Bernard Drainville a lancé officiellement sa candidature au poste de chef de la CAQ en fin de semaine. La course à la succession de François Legault se jouera donc entre lui et Christine Fréchette.
Le candidat est soutenu par six députés de la CAQ, trois fois moins que son adversaire.
Malgré tout, Monsieur Drainville reste confiant tout en étant conscient des défis qui l’attendent pour redresser la popularité de son parti.
Écoutez l'ex-ministre et candidat au poste de chef de la CAQ, Bernard Drainville, lundi, au micro de Patrick Lagacé.
Interrogé sur ce que serait son premier geste fort s’il est élu à la tête de la Coalition avenir Québec, l’ancien ministre a indiqué être encore en réflexion.

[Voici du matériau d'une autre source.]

(** Selected rows are rows of the output's table. *)
Lemma output_rows_table T p o ot j : plan_wf p → plan_rows T p o j → plan_outputs p !! o = Some ot → Z.of_nat j ∈ table_rows T (out_table ot).
Proof.
  intros Hw Hj Ho. eapply plan_rows_table; [done| |done]. apply get_index_Ok; [apply (pw_names p Hw)|]. by rewrite <-(pw_outputs p Hw), list_lookup_fmap, Ho.
Qed.

Section chunk.
Context (chunk : Chunk) (ct : contents) (Hct : fits_plan chunk ct).
Abbreviation d0 := (header_data chunk ct).
Abbreviation data := (item_data chunk ct).

Lemma stored_chunk_ok : chunk_ok chunk (ct_tables ct).
Proof. intros name full Hn. destruct (fp_chunk _ _ Hct name full Hn) as (s & Es & Hs). exists s. split; [done|apply Hs]. Qed.

Lemma selected_spec : plan_select p0 chunk = Ok (d0 :: data).*2 ∧ (d0 :: data).*1 = ct_block ct :: ct_items ct ∧
  Forall (λ x : odata, rows_in_table x.2 (ot_full x.1)) (d0 :: data).
Proof.
  destruct (plan_select_spec (ct_tables ct) chunk stored_chunk_ok p0 (fp_plan _ _ Hct)) as (outs & E & Hl & Hr). rewrite (fp_outputs _ _ Hct), length_fmap in Hl. cbn [length] in Hl.
  unfold item_data, header_data, selected_rows. rewrite E. destruct outs as [|rl outs]; [done|]. cbn [hd tail length] in *. injection Hl as Hl. split; [|split].
  - rewrite fmap_cons. by rewrite snd_zip by lia.
  - rewrite fmap_cons. by rewrite fst_zip by lia.
  - assert (zip (ct_block ct :: ct_items ct) (rl :: outs) = (ct_block ct, rl) :: zip (ct_items ct) outs) as <- by done. apply Forall_lookup. intros o [t set] Ho. cbn [fst snd].
    apply lookup_zip_with_Some in Ho as (t' & set' & [= <- <-] & Ht & Hset). intros z Hz. assert (listed (rl :: outs) o z) as Hz' by (by exists set).
    apply Hr in Hz' as (j & -> & Hj). apply (output_rows_table _ _ _ (ot_out t)) in Hj; [|apply (fp_plan _ _ Hct)|by rewrite (fp_outputs _ _ Hct), list_lookup_fmap, Ht].
    pose proof (fp_tables _ _ Hct) as Htab. rewrite Forall_forall in Htab. destruct (Htab t) as (_ & _ & HT); [by eapply list_elem_of_lookup_2|]. unfold table_rows in Hj. rewrite HT in Hj.
    by apply elem_all_rows in Hj.
Qed.

Lemma base_rows_all idx t rl : base_rows idx t rl `sublist_of` seq 0 (rb_num_rows (ot_full t)).
Proof. unfold base_rows. destruct (idx =? 0)%nat; [done|apply sublist_filter]. Qed.

Lemma stored_chunk_data : chunk_data d0 data.
Proof.
  destruct selected_spec as (_ & Et & Hr). split; [apply (fp_header _ _ Hct)|done| |].
  - intros n Hn. unfold item_blocks in Hn. apply list_elem_of_join in Hn as (ns & Hn & Hns). apply elem_of_lookup_imap in Hns as (idx & x & -> & Hx).
    apply list_elem_of_fmap in Hn as (i & -> & Hi). apply base_rows_sorted in Hi. apply (fp_blocks _ _ Hct); [|done]. rewrite fmap_cons in Et. injection Et as Et. rewrite <-Et.
    apply list_elem_of_fmap_2. by eapply list_elem_of_lookup_2.
  - eapply weights_sublist; [|apply (fp_weights _ _ Hct)]. rewrite <-Et. generalize (d0 :: data). clear. intros ds.
    assert (∀ off, mjoin (imap (λ idx (x : odata), torow x.1 <$> base_rows (off + idx) x.1 x.2) ds) `sublist_of` mjoin ((λ t, torow t <$> seq 0 (rb_num_rows (ot_full t))) <$> ds.*1)) as Hoff;
      [|exact (Hoff 0%nat)].
    induction ds as [|x ds IH]; intros off; [done|]. rewrite imap_cons, !fmap_cons. change (mjoin (?a :: ?l)) with (a ++ mjoin l). apply sublist_app; [apply fmap_sublist, base_rows_all|].
    specialize (IH (S off)). erewrite imap_ext; [exact IH|]. intros i y _. unfold compose. do 2 f_equal. lia.
Qed.

Lemma stored_with_defaults : stored_chunk (chunk_with_defaults (plan_tables p0) chunk) (ct_tables ct).
Proof.
  intros name full Hn. destruct (fp_chunk _ _ Hct name full Hn) as (s & Es & [[HR Hp Hpr Hs Hx] Hsch Hread]). pose proof (fp_plan _ _ Hct) as Hok. pose proof (po_wf _ _ Hok) as Hw.
  destruct (get_index_elem _ _ (pw_names _ Hw) (po_tables _ _ Hok _ _ Hn)) as (i & Ei & Hi). unfold names in Hi. rewrite list_lookup_fmap in Hi.
  destruct (plan_tables p0 !! i) as [t|] eqn:Et; [|done]. unfold chunk_with_defaults. rewrite Es. cbn [mbind res_bind]. unfold ts_get. rewrite Ei. cbn [mbind res_bind].
  rewrite (proj2 (slice_get_Some _ _ _) Et). cbn [mbind res_bind]. eexists. split; [done|]. destruct (decide _); (split; [by split|done|done]).
Qed.

(** The parent check refuses or passes. *)
Lemma parent_checked f l h : opt_number f → (∃ e, check_parent_block (windowed p0 f l (Some h)) (chunk_with_defaults (plan_tables p0) chunk) = Err e) ∨
  ∃ o, check_parent_block (windowed p0 f l (Some h)) (chunk_with_defaults (plan_tables p0) chunk) = Ok o.
Proof.
  intros Hf. destruct f as [n|]; [|left; by eexists]. pose proof (fp_tables _ _ Hct) as [(_ & _ & HT) _]%Forall_cons. destruct (stored_with_defaults _ _ HT) as (s & Es & Hs).
  destruct (check_parent_block_spec (windowed p0 (Some n) l (Some h)) (chunk_with_defaults (plan_tables p0) chunk) (ot_full (ct_block ct)) n h
    (bool_decide ("parent_number" ∈ (rb_columns (ot_full (ct_block ct))).*1))) as (refs & _ & _ & -> & _).
  - split; try done.
    + exists (ot_out (ct_block ct)), s. split; [cbn; by rewrite (fp_outputs _ _ Hct)|]. split; [done|]. split; apply Hs.
    + destruct (fp_parents _ _ Hct) as [Hn _]. unfold parent_window. by case_bool_decide; case_decide.
    + apply (fp_parents _ _ Hct).
  - destruct (last refs); [right|left]; by eexists.
Qed.
End chunk.

(** ** The execution of running queries *)

Context (open : Data.Chunk → Chunk) (cts : Data.Chunk → contents).

Definition stored_in (c : Data.Chunk) : Prop := fits_plan (open c) (cts c).
Definition stored_blocks (c : Data.Chunk) : list Z := table_blocks (ct_block (cts c)).
Definition wanted_in (c : Data.Chunk) (n : Z) : Prop := wanted_block (include_all_blocks p0) (item_data (open c) (cts c)) n.
#[export] Instance wanted_in_dec c n : Decision (wanted_in c n).
Proof. unfold wanted_in, wanted_block. apply _. Defined.
Definition line_in (c : Data.Chunk) (n : Z) : bytes := block_line (header_data (open c) (cts c)) (item_data (open c) (cts c)) n.
(** X7 on the run of the concrete corpus. *)
Lemma resolver_no_dangling_reference_witness :
  has_field_of (specs demo_final) "autoware_adapi_v1_msgs/msg/RouteSegment"
    "autoware_adapi_v1_msgs/msg/RoutePrimitive" ∧
  "autoware_adapi_v1_msgs/msg/RoutePrimitive" ∈ dict_keys (specs demo_final).
Proof.
  assert (has_field_of (specs demo_final) "autoware_adapi_v1_msgs/msg/RouteSegment"
            "autoware_adapi_v1_msgs/msg/RoutePrimitive") as Hfield.
  { exists [("msg", [("preferred", "autoware_adapi_v1_msgs/msg/RoutePrimitive");
                     ("alternatives", "autoware_adapi_v1_msgs/msg/RoutePrimitive[]")])],
      [("preferred", "autoware_adapi_v1_msgs/msg/RoutePrimitive");
       ("alternatives", "autoware_adapi_v1_msgs/msg/RoutePrimitive[]")],
      "autoware_adapi_v1_msgs/msg/RoutePrimitive[]".
    split; [|split; [|split; [|split]]].
    - apply dict_get_Some_elem. vm_compute. reflexivity.
    - left.
    - right. left.
    - reflexivity.
    - reflexivity. }
  split; [done|].
  exact (resolver_no_dangling_reference (H := demo_rosidl) demo_names demo_final
           _ _ demo_completes Hfield).
Defined.

(** X8 on the run of the concrete corpus. *)
Lemma resolver_abort_independent_witness :
  (∀ n, reachable (H := demo_rosidl) demo_names n →
        ∃ r, visit (H := demo_rosidl) n = Ok r) ∧
  (∀ st' n, rtc (iteration (H := demo_rosidl)) (initial demo_names) st' →
     n ∈ depends st' →
     ∃ st'', parse_rosidl_file (H := demo_rosidl)
               {| depends := depends st' ∖ {[n]}; visited := visited st';
                  specs := specs st' |} n = Ok st'').
Proof.
  exact (resolver_abort_independent (H := demo_rosidl) demo_names demo_final
           demo_completes).
Defined.

(** ** The dependency graph on any table *)

Lemma set_add_at_missing k x (d : dict (gset string)) :
  k ∉ dict_keys d → set_add_at k x d = Raise (KeyError k).
Proof.
  intros Hk. unfold set_add_at, dict_item.
  destruct (dict_get k d) as [s|] eqn:Hget; [|done].
  exfalso. apply Hk, dict_get_is_Some. by eexists.
Qed.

«J'ai lancé ma candidature en fin de semaine et puis on va réfléchir au plan de match. Je ne vais pas commencer à inventer un programme gouvernemental sur un coin de table dans une entrevue un lundi matin.»
Bernard Drainville est revenu sur plusieurs dossiers importants dans lesquels son gouvernement a été impliqué au cours des dernières années. Il a expliqué qu'il restait engagé pour la création d’un troisième lien interrives entre Québec et Lévis.
Au sujet de l’octroi d’une enveloppe provinciale pour faire venir les Kings de Los Angeles à Québec et de l’augmentation de salaire de 30% pour les élus à l’Assemblée nationale, il juge que le moment choisi n’était pas le bon.
En immigration, il s’oppose à l'octroi d’une clause grand-père pour accorder une voie vers la résidence permanente à toutes les personnes qui pouvaient bénéficier du Programme de l'expérience québécoise (PEQ) avant qu’il ne soit fermé par le gouvernement.